How many lines in these records hold the string "divisor"? State only that number.

● ● ●

(** * YNAB2GoogleSheet: a shallow embedding of [main.py]

    The script reads two credential files, fetches the transactions of a
    budget over HTTP, reshapes them into a table of string cells and
    writes that table to one worksheet.  This development models the
    Python values the script handles (the result of [json.load] and of
    [response.json()]), the module-level state it mutates, the external
    services as explicit environments, and then states and proves the
    properties of the four components. *)

From Stdlib Require Import ZArith String Ascii List DecimalString.
From Stdlib Require Import Floats.SpecFloat.
From stdpp Require Import base option list gmap strings.

Set Warnings "-register-all".
Local Open Scope string_scope.
Local Open Scope Z_scope.

(** ** Exceptions and results *)

(** The exceptions the script can run into.  Nothing in [main.py] catches
    an exception, so raising one ends the component that raised it. *)
Inductive exn : Set :=
| FileNotFoundError
| IsADirectoryError
| JSONDecodeError
| KeyError
| TypeError
| OverflowError
| ZeroDivisionError
| RequestException
| GSpreadAuthError
| SpreadsheetNotFound
| WorksheetNotFound.

Inductive result (A : Type) : Type :=
| Ok (a : A)
| Raise (e : exn).
Arguments Ok {A} a.
Arguments Raise {A} e.

Definition rbind {A B} (r : result A) (k : A -> result B) : result B :=
  match r with
  | Ok a => k a
  | Raise e => Raise e
  end.

Definition rmap {A B} (f : A -> B) (r : result A) : result B :=
  rbind r (fun a => Ok (f a)).

Notation "'try' x <- c ; k" := (rbind c (fun x => k))
  (at level 10, x name, c at level 100, k at level 200).

(** ** Python floats

    A Python [float] is an IEEE-754 binary64 number.  It is represented
    by the Standard Library's [spec_float] at precision 53, with the
    arithmetic of [SpecFloat] (round to nearest, ties to even). *)

Definition prec : Z := 53.
Definition emax : Z := 1024.

Definition is_finite (f : spec_float) : bool :=
  match f with
  | S754_zero _ | S754_finite _ _ _ => true
  | S754_infinity _ | S754_nan => false
  end.

(** The binary64 number nearest to the exact quotient [n / d] of two
    positive integers of any size, with sign [s]. *)
Definition round_ratio (s : bool) (n d : positive) : spec_float :=
  SFdiv prec emax (S754_finite s n 0) (S754_finite false d 0).

(** [float(z)] for a Python [int]. *)
Definition float_of_int (z : Z) : result spec_float :=
  match z with
  | Z0 => Ok (S754_zero false)
  | Zpos p =>
      let r := round_ratio false p 1 in
      if is_finite r then Ok r else Raise OverflowError
  | Zneg p =>
      let r := round_ratio true p 1 in
      if is_finite r then Ok r else Raise OverflowError
  end.

(** [a / b] on two Python [int]s: the correctly rounded quotient;
    [ZeroDivisionError] for a zero divisor and [OverflowError] when the
    quotient is too large for a float. *)
Definition int_true_div (a b : Z) : result spec_float :=
  match a, b with
  | _, Z0 => Raise ZeroDivisionError
  | Z0, Zpos _ => Ok (S754_zero false)
  | Z0, Zneg _ => Ok (S754_zero true)
  | Zpos n, Zpos d | Zneg n, Zneg d =>
      let r := round_ratio false n d in
      if is_finite r then Ok r else Raise OverflowError
  | Zpos n, Zneg d | Zneg n, Zpos d =>
      let r := round_ratio true n d in
      if is_finite r then Ok r else Raise OverflowError
  end.

(** [x / y] on two Python [float]s. *)
Definition float_true_div (x y : spec_float) : result spec_float :=
  match y with
  | S754_zero _ => Raise ZeroDivisionError
  | _ => Ok (SFdiv prec emax x y)
  end.

(** Python's [==] on floats. *)
Definition float_eqb (x y : spec_float) : bool := SFeqb x y.

(** *** [repr] of a float

    [str(x)] of a float is [repr(x)]: the shortest string of decimal
    digits that reads back as [x], the nearest to [x] among the strings
    of that length, laid out in fixed notation when the decimal point
    position is in (-4, 16] and in exponent notation otherwise. *)

Definition string_of_Z (z : Z) : string :=
  NilZero.string_of_int (Z.to_int z).

(** The binary64 number that the decimal [D * 10^j] reads as. *)
Definition decimal_to_float (D : positive) (j : Z) : spec_float :=
  if 0 <=? j then round_ratio false (D * Z.to_pos (10 ^ j)) 1
  else round_ratio false D (Z.to_pos (10 ^ (- j))).

Definition same_float (x y : spec_float) : bool :=
  match x, y with
  | S754_finite s1 m1 e1, S754_finite s2 m2 e2 =>
      Bool.eqb s1 s2 && Pos.eqb m1 m2 && Z.eqb e1 e2
  | _, _ => false
  end.

(** The least [k] at or above [k0] with [num / den < 10^k]. *)
Fixpoint decimal_point (fuel : nat) (num den k : Z) : Z :=
  match fuel with
  | O => k
  | S fuel' =>
      if (if 0 <=? k then num <? den * 10 ^ k else num * 10 ^ (- k) <? den)
      then k
      else decimal_point fuel' num den (k + 1)
  end.

(** The two decimals of [n] digits around [num / den], and how the
    quotient sits between them: [(lo, rem, den', j)] stands for
    [lo * 10^j <= num / den < (lo + 1) * 10^j] with remainder [rem]
    over [den']. *)
Definition digits_around (num den k : Z) (n : Z) : Z * Z * Z * Z :=
  let j := k - n in
  let num' := if 0 <=? j then num else num * 10 ^ (- j) in
  let den' := if 0 <=? j then den * 10 ^ j else den in
  (num' / den', num' mod den', den', j).

(** The decimal of [n] digits that reads back as the float [m * 2^e],
    if there is one; the nearer one if both neighbours do. *)
Definition round_trip_digits (m : positive) (e : Z) (num den k n : Z)
  : option (Z * Z) :=
  let '(lo, rem, den', j) := digits_around num den k n in
  let x := S754_finite false m e in
  let ok_lo := same_float (decimal_to_float (Z.to_pos lo) j) x in
  let ok_hi := same_float (decimal_to_float (Z.to_pos (lo + 1)) j) x in
  if rem =? 0 then Some (lo, j)
  else if ok_lo && ok_hi then
    Some (if 2 * rem <? den' then lo
          else if den' <? 2 * rem then lo + 1
          else if Z.even lo then lo else lo + 1, j)
  else if ok_lo then Some (lo, j)
  else if ok_hi then Some (lo + 1, j)
  else None.

(** The nearest decimal of [n] digits, read back or not. *)
Definition nearest_digits (num den k n : Z) : Z * Z :=
  let '(lo, rem, den', j) := digits_around num den k n in
  (if 2 * rem <? den' then lo
   else if den' <? 2 * rem then lo + 1
   else if Z.even lo then lo else lo + 1, j).

Fixpoint shortest_digits (fuel : nat) (m : positive) (e : Z)
    (num den k n : Z) : Z * Z :=
  match fuel with
  | O => nearest_digits num den k n
  | S fuel' =>
      match round_trip_digits m e num den k n with
      | Some d => d
      | None => shortest_digits fuel' m e num den k (n + 1)
      end
  end.

Fixpoint strip_zeros (fuel : nat) (D j : Z) : Z * Z :=
  match fuel with
  | O => (D, j)
  | S fuel' =>
      if (D mod 10 =? 0) && negb (D =? 0)
      then strip_zeros fuel' (D / 10) (j + 1)
      else (D, j)
  end.

Definition zeros (n : Z) : string :=
  String.concat EmptyString (repeat "0" (Z.to_nat n)).

(** Digits and decimal point position of the finite float [m * 2^e]:
    the value is [0.digits * 10^decpt]. *)
Definition float_digits (m : positive) (e : Z) : string * Z :=
  let num := if 0 <=? e then Z.pos m * 2 ^ e else Z.pos m in
  let den := if 0 <=? e then 1 else 2 ^ (- e) in
  let L := Z.pos (digits2_pos m) + e in
  let k := decimal_point 8 num den ((L - 1) * 30103 / 100000 - 1) in
  let '(D, j) := shortest_digits 16 m e num den k 1 in
  let '(D, j) := strip_zeros 20 D j in
  let ds := string_of_Z D in
  (ds, Z.of_nat (String.length ds) + j).

Definition format_exponent (x : Z) : string :=
  let a := string_of_Z (Z.abs x) in
  (if x <? 0 then "-" else "+") ++ (if Z.abs x <? 10 then "0" ++ a else a).

Definition layout_digits (ds : string) (decpt : Z) : string :=
  let n := Z.of_nat (String.length ds) in
  if (decpt <=? -4) || (16 <? decpt) then
    (* exponent notation: d[.ddd]e+XX *)
    substring 0 1 ds
    ++ (if 1 <? n then "." ++ substring 1 (Z.to_nat (n - 1)) ds else EmptyString)
    ++ "e" ++ format_exponent (decpt - 1)
  else if decpt <=? 0 then
    "0." ++ zeros (- decpt) ++ ds
  else if decpt <? n then
    substring 0 (Z.to_nat decpt) ds ++ "."
    ++ substring (Z.to_nat decpt) (Z.to_nat (n - decpt)) ds
  else
    ds ++ zeros (decpt - n) ++ ".0".
(** * Heredity: exact inference over a family gene-inheritance model

    A shallow embedding of [src/Ex3_Heredity/heredity.py]: the fixed
    probability tables [PROBS], the hypothesis enumeration of [main]
    ([powerset] and the evidence filter), [joint_probability], [update]
    and [normalize], with [load_data]; and, in the module [Tictactoe],
    of [src/Ex2_tictactoe_minimax/tictactoe.py].

    Numbers.  The Python code computes with binary64 floats (and the
    integers 0 and 1, which Python converts to floats as soon as they meet
    one).  The functions below are written once, over a number interface
    [Num], and run at two instances: [float] (Rocq's primitive binary64
    floats, the arithmetic the interpreter performs) and [Qc] (exact
    rationals, the arithmetic the specification reasons in).

    Errors.  A [KeyError] (a gene count outside 0, 1, 2) and a
    [ZeroDivisionError] are both modelled by [None].

    Containers.  A dict iterated in insertion order is an association
    list with distinct keys; a Python set of names is a [gset string];
    the order in which Python lists the elements of a set is a parameter
    [set_order]. *)

From Stdlib Require Import Floats ZArith QArith Qcanon.
From stdpp Require Import numbers strings gmap sets list.

Set Warnings "-inexact-float,-clear-no-such-hyp".

(** ** Numbers *)

Declare Scope num_scope.
Delimit Scope num_scope with num.

Class Num (A : Type) := {
  num0 : A;                       (* the integer 0 *)
  num1 : A;                       (* the integer 1 *)
  cent : Z -> A;                  (* the decimal literal k/100 *)
  nadd : A -> A -> A;
  nsub : A -> A -> A;
  nmul : A -> A -> A;
  ndiv : A -> A -> A;
  is_zero : A -> bool             (* the divisor test of Python's "/" *)
}.

Infix "+" := nadd : num_scope.
Infix "-" := nsub : num_scope.
Infix "*" := nmul : num_scope.
Infix "/" := ndiv : num_scope.

(** binary64, as Python's [float]. *)
#[export] Instance float_Num : Num float := {
  num0 := 0%float;
  num1 := 1%float;
  cent k := PrimFloat.div (PrimFloat.of_uint63 (Uint63.of_Z k)) 100%float;
  nadd := PrimFloat.add;
  nsub := PrimFloat.sub;
  nmul := PrimFloat.mul;
  ndiv := PrimFloat.div;
  is_zero x := PrimFloat.eqb x 0%float
}.

(** exact rationals. *)
#[export] Instance Qc_Num : Num Qc := {
  num0 := 0%Qc;
  num1 := 1%Qc;
  cent k := Q2Qc (k # 100);
  nadd := Qcplus;
  nsub := Qcminus;
  nmul := Qcmult;
  ndiv := Qcdiv;
  is_zero x := bool_decide (x = 0%Qc)
}.

(** ** Data model *)

Record person := Person {
  name : string;
  mother : option string;
  father : option string;
  trait : option bool
}.

(** [people]: dict from name to person record, in insertion order. *)
Abbreviation population := (list (string * person)) (only parsing).

Definition keys {V} (d : list (string * V)) : list string := d.*1.

(** [x in s] for a set of names; [None in s] is [False]. *)
Definition mem (x : string) (s : gset string) : bool := bool_decide (x ∈ s).

Definition omem (x : option string) (s : gset string) : bool :=
  match x with Some y => mem y s | None => false end.

Definition b2n (b : bool) : nat := if b then 1 else 0.

(** [1 * (x in one_gene) + 2 * (x in two_genes)] *)
Definition gene_count (x : option string) (one_gene two_genes : gset string) : nat :=
  1 * b2n (omem x one_gene) + 2 * b2n (omem x two_genes).

Section Engine.
Context {A : Type} {N : Num A}.
Local Open Scope num_scope.

(** A [bool] used as a number. *)
Definition b2A (b : bool) : A := if b then num1 else num0.

(** ** The table [PROBS] *)

Definition PROBS_gene (n : nat) : option A :=
  match n with
  | 2 => Some (cent 1)
  | 1 => Some (cent 3)
  | 0 => Some (cent 96)
  | _ => None
  end.

Definition PROBS_trait (n : nat) (t : bool) : option A :=
  match n with
  | 2 => Some (if t then cent 65 else cent 35)
  | 1 => Some (if t then cent 56 else cent 44)
  | 0 => Some (if t then cent 1 else cent 99)
  | _ => None
  end.

Definition PROBS_mutation : A := cent 1.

● ● ●

## [Finished task]
2